Strangers (Matthew 15:25-28)

Photo by Deva Darshan on Unsplash

A Canaanite woman has come to Jesus with a request for help with her   demon-possessed daughter. Jesus has responded very uncharacteristically – first with silence, then with a comment about being only for Israel. “The woman came and knelt before him. “Lord, help me!” she said. He replied, “It is not right to take the children’s bread and toss it to their dogs.”” 

It is highly derogatory to call someone a dog just because they are Gentile. To do so to someone’s face – especially when they are in great distress – is insulting in the extreme. The whole thing seems totally out of character for the Jesus that Scripture reveals to us. Unless of course, Jesus was actually doing something else. Something left off the direct pages of Scripture but nevertheless hinted at by the context.

Don Richardson pointed out that you can well imagine that He was looking at the disciples when He responded to her. You can imagine that there was something in His demeanor when He told her He was sent only to Israel – something in His look that encouraged her to continue petition. If you understand Jesus to be focused on how His disciples would respond, you can see why Jesus would say what He said, and why she would reply with confidence, “Yes, Lord,” she said, “but even the dogs eat the crumbs that fall from their masters’ table.”  This reality is reinforced with Jesus’ sudden return to His normally generous self, “Then Jesus answered, “Woman, you have great faith! Your request is granted.” And her daughter was healed from that very hour.”

Making disciples is not simply a matter of teaching lessons, because truly teaching is more than speaking, demonstration and activity. Like teaching, making disciples calls for testing. So Jesus tests His disciples. He tests them to see if they will apply what He’s taught them so far to overcome their internal prejudice to reach the unclean people of the Gentile world. 

Unfortunately, they fail the test. If they had been able, they would’ve come to the woman’s aid. After all, they had no problem interrupting Jesus with their own opinions and desires at the Transfiguration, or even when He walked on the water during the night storm. It wouldn’t have taken much effort to say something in her defense. Yet they are silent.

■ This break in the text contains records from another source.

(** *** The replay of [__increment_size] *)

Lemma replay_total (its : list (obj * obj)) : forall t,
  wf t -> hashtable.update_used t = false ->
  hashtable.used t + 1 <= hashtable.size t ->
  nonempty (hashtable.internal_list t) + Z.of_nat (List.length its)
    <= hashtable.size t ->
  Forall (fun kv => hashable (fst kv) = true) its ->
  exists fuel t',
    hashtable.replay (update fuel) its t = Done tt t' /\
    wf t' /\
    hashtable.size t' = hashtable.size t /\
    hashtable.used t' = hashtable.used t /\
    hashtable.update_used t' = false /\
    hashtable.get_new_index t' = hashtable.get_new_index t /\
    hashtable.hash_key t' = hashtable.hash_key t /\
    nonempty (hashtable.internal_list t')
      <= nonempty (hashtable.internal_list t) + Z.of_nat (List.length its) /\
    (no_dummy (hashtable.internal_list t) ->
     no_dummy (hashtable.internal_list t') /\
     (apart (entries_keys (hashtable.internal_list t) ++ map fst its) ->
      Permutation (entries_items (hashtable.internal_list t'))
        (entries_items (hashtable.internal_list t) ++ its))).
Proof.
  induction its as [|[k v] its IH]; intros t Hwf Huu Hused Hroom Hks.
  - exists 0%nat, t. simpl.
    split; [reflexivity|]. split; [exact Hwf|]. split; [reflexivity|].
    split; [reflexivity|]. split; [exact Huu|]. split; [reflexivity|].
    split; [reflexivity|]. split; [lia|].
    intros Hnd. split; [exact Hnd|]. intros _.
    rewrite app_nil_r. reflexivity.
  - simpl List.length in Hroom. rewrite Nat2Z.inj_succ in Hroom.
    inversion Hks as [|? ? Hk Hks']; subst. simpl in Hk.
    assert (Hover : hashtable.over_load_factor t = false).
    { rewrite over_load_factor_spec by (apply wf_size_pos; exact Hwf).
      apply Z.ltb_ge. lia. }
    destruct (update_no_grow k v t Hwf Hover Hk ltac:(lia))
      as (f1 & h & m & idx & slot & Hf & Hu).
    set (t1 := placed t idx slot k v h m) in *.
    assert (Hs : nth_error (hashtable.internal_list t) (Z.to_nat idx) = Some slot)
      by (destruct Hf as (_ & _ & Hs & _); exact Hs).
    pose proof (placed_nonempty t idx slot k v h m Hs) as Hne. fold t1 in Hne.
    assert (Hused1 : hashtable.used t1 = hashtable.used t).
    { unfold t1, placed. simpl. rewrite Huu, andb_false_r. reflexivity. }
    destruct (IH t1) as (f2 & t' & Hr & Hwf' & Hsz & Hu' & Huu' & Hgi & Hhk & Hn' & Hnd');
      auto.
    + apply placed_wf; assumption.
    + rewrite Hused1. exact Hused.
    + rewrite Hne. change (hashtable.size t1) with (hashtable.size t).
      destruct (hashtable.is_empty slot); lia.
    + exists (Nat.max f1 f2), t'. split.
      { simpl.
        rewrite (update_mono f1 (Nat.max f1 f2) k v t (Done tt t1)
                   (Nat.le_max_l _ _) ltac:(discriminate) Hu).
        simpl. fold t1.
        eapply replay_mono; [|discriminate|exact Hr].
        intros k0 v0 t0 r0 Hr0 H0.
        eapply update_mono; [apply Nat.le_max_r|exact Hr0|exact H0]. }
      split; [exact Hwf'|]. split; [exact Hsz|]. split; [congruence|].
      split; [exact Huu'|]. split; [exact Hgi|]. split; [exact Hhk|].
      split.
      { rewrite Hne in Hn'. simpl List.length. rewrite Nat2Z.inj_succ.
        destruct (hashtable.is_empty slot); lia. }
      intros Hnd.
      destruct (Hnd' (placed_no_dummy t k v h m idx slot Hnd)) as [Hnd1 Hperm].
      split; [exact Hnd1|]. intros Hap. cbn [map fst] in Hap.
      apply apart_middle in Hap.
      destruct (apart_cons_inv _ _ Hap) as [Hnone _].
      assert (Hempty : hashtable.is_empty slot = true).
      { eapply fresh_target_empty; eauto.
        unfold equals_none in *. apply Forall_app in Hnone. apply Hnone. }
      pose proof (placed_items_fresh t k v h m idx slot Hf Hempty) as Hp1.
      fold t1 in Hp1.
      rewrite Hperm.
      * rewrite Hp1. simpl. apply Permutation_middle.
      * apply (apart_perm (k :: entries_keys (hashtable.internal_list t)
                                ++ map fst its)); [|exact Hap].
        rewrite !entries_keys_items.
        change (k :: map fst (entries_items (hashtable.internal_list t))
                  ++ map fst its)
          with (map fst ((k, v) :: entries_items (hashtable.internal_list t))
                  ++ map fst its).
        apply Permutation_app_tail. apply Permutation_map.
        apply Permutation_sym. exact Hp1.
Qed.

(** *** [__increment_size] *)

Lemma filled_repeat_empty (n : nat) : filled (repeat hashtable.empty_entry n) = [].
Proof. induction n as [|n IH]; [reflexivity|]. simpl. exact IH. Qed.

Lemma nonempty_repeat_empty (n : nat) : nonempty (repeat hashtable.empty_entry n) = 0.
Proof.
  induction n as [|n IH]; [reflexivity|].
  change (repeat hashtable.empty_entry (S n))
    with (hashtable.empty_entry :: repeat hashtable.empty_entry n).
  rewrite nonempty_cons, IH. reflexivity.
Qed.

Lemma no_dummy_repeat_empty (n : nat) : no_dummy (repeat hashtable.empty_entry n).
Proof.
  apply Forall_forall. intros e He. apply repeat_spec in He. subst. reflexivity.
Qed.

Lemma entry_ok_repeat_empty (n : nat) : Forall entry_ok (repeat hashtable.empty_entry n).
Proof.
  apply Forall_forall. intros e He. apply repeat_spec in He. subst.
  intros H. discriminate.
Qed.

Lemma filled_length_le l : (List.length (filled l) <= List.length l)%nat.
Proof. apply filter_length_le. Qed.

While they fail the test, the woman in question does not. Her faith and willingness to approach Him as Lord – and her persistence in doing so in spite of His seeming indifference – is richly rewarded. Jesus graciously delivers her daughter from demonic possession, and that at a geographic distance. Which is something He did not do even among the Jews in Israel. It is the height of irony that a Gentile woman living in an overtly Gentile land can overcome her prejudice to approach a Jewish rabbi she’s never met before for help, while the disciples who Jesus personally mentored all this time cannot overcome their prejudice to so much as speak to their friend about an ‘unclean’ stranger in need. 

May the Lord grant that we do better. 

In the end, we will remember not the words of our enemies but the silence of our friends.

Martin Luther King, Jr.

APPLICATION: Intentionality

When was the last time you stood up for a stranger?